Available data Start Marker

(** The identity circuit after [i] of the [n] rounds of [wire_copies]:
    output gates [0..i) are wired, the others are still empty. *)
Definition build_gates (n i : nat) : list Gate :=
  replicate n (mkGate GateINPUT false []) ++
  map (fun o => mkGate GateOUTPUT false [Z.of_nat (2 * n + o)]) (seq 0 i) ++
  replicate (n - i) (mkGate GateOUTPUT false []) ++
  map (fun o => mkGate GateCOPY false [Z.of_nat o]) (seq 0 i).

Definition circ_with (n : nat) (gs : list Gate) : Circuit :=
  mkCircuit (Z.of_nat n) (Z.of_nat n) 1 [Z.of_nat n] 1 [Z.of_nat n] gs.

(** The gate-reference graph: an edge from a non-[Input] gate [g] to each
    gate [h] listed in its [InFrom]. *)
Definition edge (c : Circuit) (g h : Z) : Prop :=
  exists gate, 0 <= g /\ Gates c !! Z.to_nat g = Some gate /\
               GateType gate <> GateINPUT /\ h ∈ InFrom gate.

(** Gate [g] reaches a reference cycle. *)
Definition doomed (c : Circuit) (g : Z) : Prop :=
  exists h, rtc (edge c) g h /\ tc (edge c) h h.

(** Every gate respects the fan-in table (what [validCircuit] checks per gate). *)
Definition gates_ok (c : Circuit) : Prop :=
  forall k gate, Gates c !! k = Some gate -> arity_bad (GateType gate) (InFrom gate) = false.


(** The number of unvisited gates. *)
Fixpoint count_false (l : list bool) : nat :=
  match l with
  | [] => 0
  | b :: l' => (if b then 0 else 1) + count_false l'
  end%nat.

(** [visited] only goes from false to true. *)
Definition vis_mono (l1 l2 : list bool) : Prop :=
  length l1 = length l2 /\ forall k, l1 !! k = Some true -> l2 !! k = Some true.

(** The outcome of an [evaluateGate] call started in [st]: never out of
    fuel, and [visited] only grows. *)
Definition fuel_post (st : EvalState) (o : outcome (EvalState * (bool * bool))) : Prop :=
  match o with
  | Ret (st', _) => vis_mono (visited st) (visited st')
  | Panic => True
  | NoFuel => False
  end.

(** A valid circuit with an unreachable cycle: gates 2 and 3 are two [Not]
    gates feeding each other, and the only output gate reads the input. *)
Definition unreachable_cycle_circ : Circuit :=
  mkCircuit 1 1 1 [1] 1 [1]
    [mkGate GateINPUT false []; mkGate GateOUTPUT false [0];
     mkGate GateNOT false [3]; mkGate GateNOT false [2]].

(** A valid circuit with two outputs: output 0 reads the input, output 1
    reads gate 3 of the [Not]/[Not] cycle on gates 3 and 4. *)
Definition later_cycle_circ : Circuit :=
  mkCircuit 1 2 1 [1] 1 [2]
    [mkGate GateINPUT false []; mkGate GateOUTPUT false [0]; mkGate GateOUTPUT false [3];
     mkGate GateNOT false [4]; mkGate GateNOT false [3]].


(** ** [int64] bit codecs *)

(** [input & (1 << i) != 0]: the untyped constant [1] takes the type of
    [input], so the shift is an [int64] shift and [1 << 63] is [-2^63]. *)
Definition int64_bit (input : Z) (i : nat) : bool :=
  negb (Z.land input (wrap64 (Z.shiftl 1 (Z.of_nat i))) =? 0).

(** The loop [for i := 63; i >= 0; i--] of [int64toBoolArray]: [k]
    iterations left, the next index is [k - 1].  The [Printf] calls only
    write to standard output. *)
Fixpoint i64_loop (input : Z) (k : nat) (result : list bool) : outcome (list bool) :=
  match k with
  | O => Ret result
  | S i =>
    result' <- updn result i (int64_bit input i) ;;
    i64_loop input i result'
  end.

Definition int64toBoolArray (input : Z) : outcome (list bool) :=
  i64_loop input 64 (replicate 64 false).

(** [result = append(result, int64toBoolArray(input[i])...)] for each
    element in order. *)
Fixpoint i64a_loop (input : list Z) (result : list bool) : outcome (list bool) :=
  match input with
  | [] => Ret result
  | x :: input' =>
    bits <- int64toBoolArray x ;;
    i64a_loop input' (result ++ bits)
  end.

Definition int64ArraytoBoolArray (input : list Z) : outcome (list bool) :=
  i64a_loop input [].

(** The loop of [boolArrayToInt64] from index [i] on: [result += 1 << i] is
    an [int64] addition of an [int64] shift, and a shift by 64 or more
    gives 0. *)
Fixpoint b2i_loop (input : list bool) (i : nat) (result : Z) : Z :=
  match input with
  | [] => result
  | b :: input' =>
    b2i_loop input' (S i)
      (if b then wrap64 (result + wrap64 (Z.shiftl 1 (Z.of_nat i))) else result)
  end.

Definition boolArrayToInt64 (input : list bool) : Z := b2i_loop input 0 0.

(** The unsigned value of a little-endian bit list. *)
Definition bits_value (l : list bool) : Z :=
  fold_right (fun b acc => 2 * acc + Z.b2z b) 0 l.

Definition int64_bits (x : Z) : list bool := map (fun i => Z.testbit x (Z.of_nat i)) (seq 0 64).

Definition sample_int64s : list Z := [3; -1].

(** ** Partitions of the output wires *)

(** The state of [boolArrayToBytes] after its first [i] bits, for target
    byte values [tgt k] (byte [k] from the end). *)
Definition bytes_inv_tgt (tgt : nat -> Z) (m i : nat) (res : list Byte.byte) : Prop :=
  length res = m /\
  forall k, (k < m)%nat -> exists x, res !! (m - 1 - k)%nat = Some x /\
    byte_val x = tgt k mod 2 ^ Z.of_nat (Nat.min 8 (i - 8 * k)).

(** Byte [k] from the end of the encoding of [bs]: bits [8k .. 8k+7]. *)
Definition chunk_value (bs : list bool) (k : nat) : Z := bits_value (take 8 (drop (8 * k) bs)).

(** The output partition: one non-negative wire count per output variable,
    summing to [NumOutputWires]. *)
Definition outputs_consistent (c : Circuit) : Prop :=
  Z.of_nat (length (NumWiresOV c)) = NumOutputVars c /\
  Forall (Z.le 0) (NumWiresOV c) /\
  foldr Z.add 0 (NumWiresOV c) = NumOutputWires c.

(** First wire of output variable [i]. *)
Definition ov_offset (c : Circuit) (i : nat) : nat :=
  sum_list_with Z.to_nat (take i (NumWiresOV c)).

(** The output partition is the input partition. *)
Definition same_partition (c : Circuit) : Prop :=
  NumOutputWires c = NumInputWires c /\ NumOutputVars c = NumInputVars c /\
  NumWiresOV c = NumWiresIV c.

(** The bytes [unpack] gives back for input variable [i] after packing
    [bufs]: the buffer left-padded with zero bytes to the variable's
    [ceil(w/8)] bytes, all zero for a variable with no buffer. *)
Definition padded_var (c : Circuit) (bufs : list (list Byte.byte)) (i : nat) : list Byte.byte :=
  let w := Z.to_nat (nth i (NumWiresIV c) 0) in
  let b := nth i bufs [] in
  replicate ((w + 7) / 8 - length b) Byte.x00 ++ b.

Definition two_var_circ : Circuit := mkCircuit 12 12 2 [4; 8] 2 [4; 8] [].

Definition two_var_wires : list bool :=
  [true; false; true; true; false; true; false; false; false; false; false; true].

Definition two_var_in : Circuit := mkCircuit 16 16 2 [8; 8] 2 [8; 8] [].

(** ** Gate semantics *)

(** The boolean function a gate computes, read off the gate list: an
    [Input] gate is the input bit of its index, [Output] and [Copy] gates
    pass their predecessor's value on, and the logic gates apply their
    operator to their predecessors' values. *)
Inductive denote (c : Circuit) (inputs : list bool) : Z -> bool -> Prop :=
| denote_input g gate v :
    0 <= g -> Gates c !! Z.to_nat g = Some gate -> GateType gate = GateINPUT ->
    inputs !! Z.to_nat g = Some v -> denote c inputs g v
| denote_wire g gate h v :
    0 <= g -> Gates c !! Z.to_nat g = Some gate ->
    (GateType gate = GateOUTPUT \/ GateType gate = GateCOPY) -> InFrom gate = [h] ->
    denote c inputs h v -> denote c inputs g v
| denote_not g gate h v :
    0 <= g -> Gates c !! Z.to_nat g = Some gate -> GateType gate = GateNOT ->
    InFrom gate = [h] -> denote c inputs h v -> denote c inputs g (negb v)
| denote_and g gate h1 h2 v1 v2 :
    0 <= g -> Gates c !! Z.to_nat g = Some gate -> GateType gate = GateAND ->
    InFrom gate = [h1; h2] -> denote c inputs h1 v1 -> denote c inputs h2 v2 ->
    denote c inputs g (v1 && v2)
| denote_or g gate h1 h2 v1 v2 :
    0 <= g -> Gates c !! Z.to_nat g = Some gate -> GateType gate = GateOR ->
    InFrom gate = [h1; h2] -> denote c inputs h1 v1 -> denote c inputs h2 v2 ->
    denote c inputs g (v1 || v2)
| denote_xor g gate h1 h2 v1 v2 :
    0 <= g -> Gates c !! Z.to_nat g = Some gate -> GateType gate = GateXOR ->
    InFrom gate = [h1; h2] -> denote c inputs h1 v1 -> denote c inputs h2 v2 ->
    denote c inputs g (xorb v1 v2)
| denote_const g gate :
    0 <= g -> Gates c !! Z.to_nat g = Some gate -> GateType gate = GateCONST ->
    InFrom gate = [] -> denote c inputs g (ConstVal gate).

(** Every memoized value is the value of its gate. *)
Definition memo_ok (c : Circuit) (inputs : list bool) (st : EvalState) : Prop :=
  forall k v, calculated st !! k = Some true -> values st !! k = Some v ->
              denote c inputs (Z.of_nat k) v.

(** Every gate visited but not calculated lies on a reference path to [g]:
    the gates on the current recursion stack. *)
Definition pending_ok (c : Circuit) (g : Z) (st : EvalState) : Prop :=
  forall k, visited st !! k = Some true -> calculated st !! k = Some false ->
            tc (edge c) (Z.of_nat k) g.

(** ** Well-wired circuits *)

(** An outcome that does not panic and whose result satisfies [Q]
    (running out of fuel is allowed). *)
Definition opost {A} (Q : A -> Prop) (o : outcome A) : Prop :=
  match o with Ret a => Q a | Panic => False | NoFuel => True end.
(** * Shared Moments: authentication, Drive listing and photo aggregation

    A shallow embedding of the TypeScript sources of the slideshow client
    (GoogleAuthService, GoogleDriveService, the handlers of the settings
    dialog and the aggregation, navigation and settings handlers of App.tsx),
    with the properties of its specification proved against the code.

    Conventions of the embedding.
    - A JavaScript string is a [string]; its characters stand for UTF-16 code
      units below 256.
    - Values follow the types that the sources declare.  Where the program
      reads text back with [JSON.parse], the text is parsed by an embedded
      JSON parser and the value is read at the declared type; a function whose
      input lies outside that type yields [None].
    - [localStorage] is a finite map from keys to string values.
    - A JavaScript exception is the [Throw] case of [Result]; a function that
      wraps its body in try/catch has the handler written out.
    - The network is an oracle: a function from the request a service issues
      to what [fetch] yields, the same each time the request is sent.  Every
      request issued is appended to a log, so that statements can speak about
      the calls that were made.
    - An async function runs to completion where it is awaited.
      [processAuthCode], which the constructor calls without awaiting it, is
      split at its first [await].
    - JavaScript numbers that occur (indices, time stamps in milliseconds) are
      integers far below 2^53 and are modelled in [Z].
    - The state of a React component is a record, or the pieces of it that a
      handler reads; a handler maps the state and the world to the new ones,
      and an effect is a function of its own. *)

From Stdlib Require Import ZArith String Ascii List Bool Lia.
From stdpp Require Import base option list gmap strings pretty.

Local Open Scope string_scope.
Local Open Scope Z_scope.

(** Appending to a string literal computes under [simpl]. *)
#[local] Arguments String.append !_ _ / : simpl nomatch.

(** ** Exceptions *)

Inductive JsError : Type :=
  | TypeError
  | SyntaxError
  | FetchRejected
  | ErrorMsg (msg : string)
  | DriveApiError (status : Z) (errorText : string).

Inductive Result (A : Type) : Type :=
  | Ok (a : A)
  | Throw (e : JsError).

Arguments Ok {A} a.
Arguments Throw {A} e.

(** ** String.prototype methods used by the sources *)

Module JsString.

(** [strip_prefix p s] is the rest of [s] after its prefix [p], when [s]
    starts with [p]. *)
Fixpoint strip_prefix (p s : string) : option string :=
  match p with
  | EmptyString => Some s
  | String a p' =>
      match s with
      | EmptyString => None
      | String b s' => if Ascii.eqb a b then strip_prefix p' s' else None
      end
  end.

(** [s.startsWith(p)] *)
Definition startsWith (p s : string) : bool :=
  match strip_prefix p s with Some _ => true | None => false end.

(** [cut sep s] locates the first occurrence of [sep] in [s] and returns what
    stands before it and what stands after it. *)
Fixpoint cut (sep s : string) : option (string * string) :=
  match strip_prefix sep s with
  | Some rest => Some (EmptyString, rest)
  | None =>
      match s with
      | EmptyString => None
      | String c s' =>
          match cut sep s' with
          | Some (before, after) => Some (String c before, after)
          | None => None
          end
      end
  end.

(** [s.includes(sub)] *)
Definition includes (sub s : string) : bool :=
  match cut sub s with Some _ => true | None => false end.

(** [s.split(sep)] for a separator that is not empty: the pieces between
    successive occurrences of [sep], found from left to right.  Every cut
    consumes at least one character, so [length s] rounds are enough. *)
Fixpoint split_aux (fuel : nat) (sep s : string) : list string :=
  match fuel with
  | O => [s]
  | S fuel' =>
      match cut sep s with
      | None => [s]
      | Some (before, after) => before :: split_aux fuel' sep after
      end
  end.

Definition split (sep s : string) : list string :=
  split_aux (String.length s) sep s.

(** [takeWhile f s]: the longest prefix of [s] whose characters satisfy [f]. *)
Fixpoint takeWhile (f : ascii -> bool) (s : string) : string :=
  match s with
  | EmptyString => EmptyString
  | String c s' => if f c then String c (takeWhile f s') else EmptyString
  end.

(** A string is truthy when it is not empty. *)
Definition not_empty (s : string) : bool :=
  match s with EmptyString => false | String _ _ => true end.

End JsString.

(** ** JSON text

    [JSON.parse] is embedded as a recursive-descent parser of the JSON grammar.
    A number keeps the text of its literal; the sources never compute with a
    parsed number. *)

Module Json.

#[warnings="-register-all"]
Inductive JsVal : Type :=
  | JNull
  | JBool (b : bool)
  | JNum (literal : string)
  | JStr (s : string)
  | JArr (items : list JsVal)
  | JObj (props : list (string * JsVal)).

(** Why a parser step fails: the text is not JSON ([SyntaxError]); the text
    denotes a value that has no counterpart in the embedding (an escape for a
    code unit above 255); the recursion has used up its fuel, which
    [JSON_parse] is shown never to do. *)
Inductive Failure : Type :=
  | Syntax
  | Outside
  | Fuel.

Available data End Marker

◆ What is expected ◆
For each line above that holds the string "GateType", provide a copy of that line.

◆ Response to the task ◆
               GateType gate <> GateINPUT /\ h ∈ InFrom gate.
  forall k gate, Gates c !! k = Some gate -> arity_bad (GateType gate) (InFrom gate) = false.
    0 <= g -> Gates c !! Z.to_nat g = Some gate -> GateType gate = GateINPUT ->
    (GateType gate = GateOUTPUT \/ GateType gate = GateCOPY) -> InFrom gate = [h] ->
    0 <= g -> Gates c !! Z.to_nat g = Some gate -> GateType gate = GateNOT ->
    0 <= g -> Gates c !! Z.to_nat g = Some gate -> GateType gate = GateAND ->
    0 <= g -> Gates c !! Z.to_nat g = Some gate -> GateType gate = GateOR ->
    0 <= g -> Gates c !! Z.to_nat g = Some gate -> GateType gate = GateXOR ->
    0 <= g -> Gates c !! Z.to_nat g = Some gate -> GateType gate = GateCONST ->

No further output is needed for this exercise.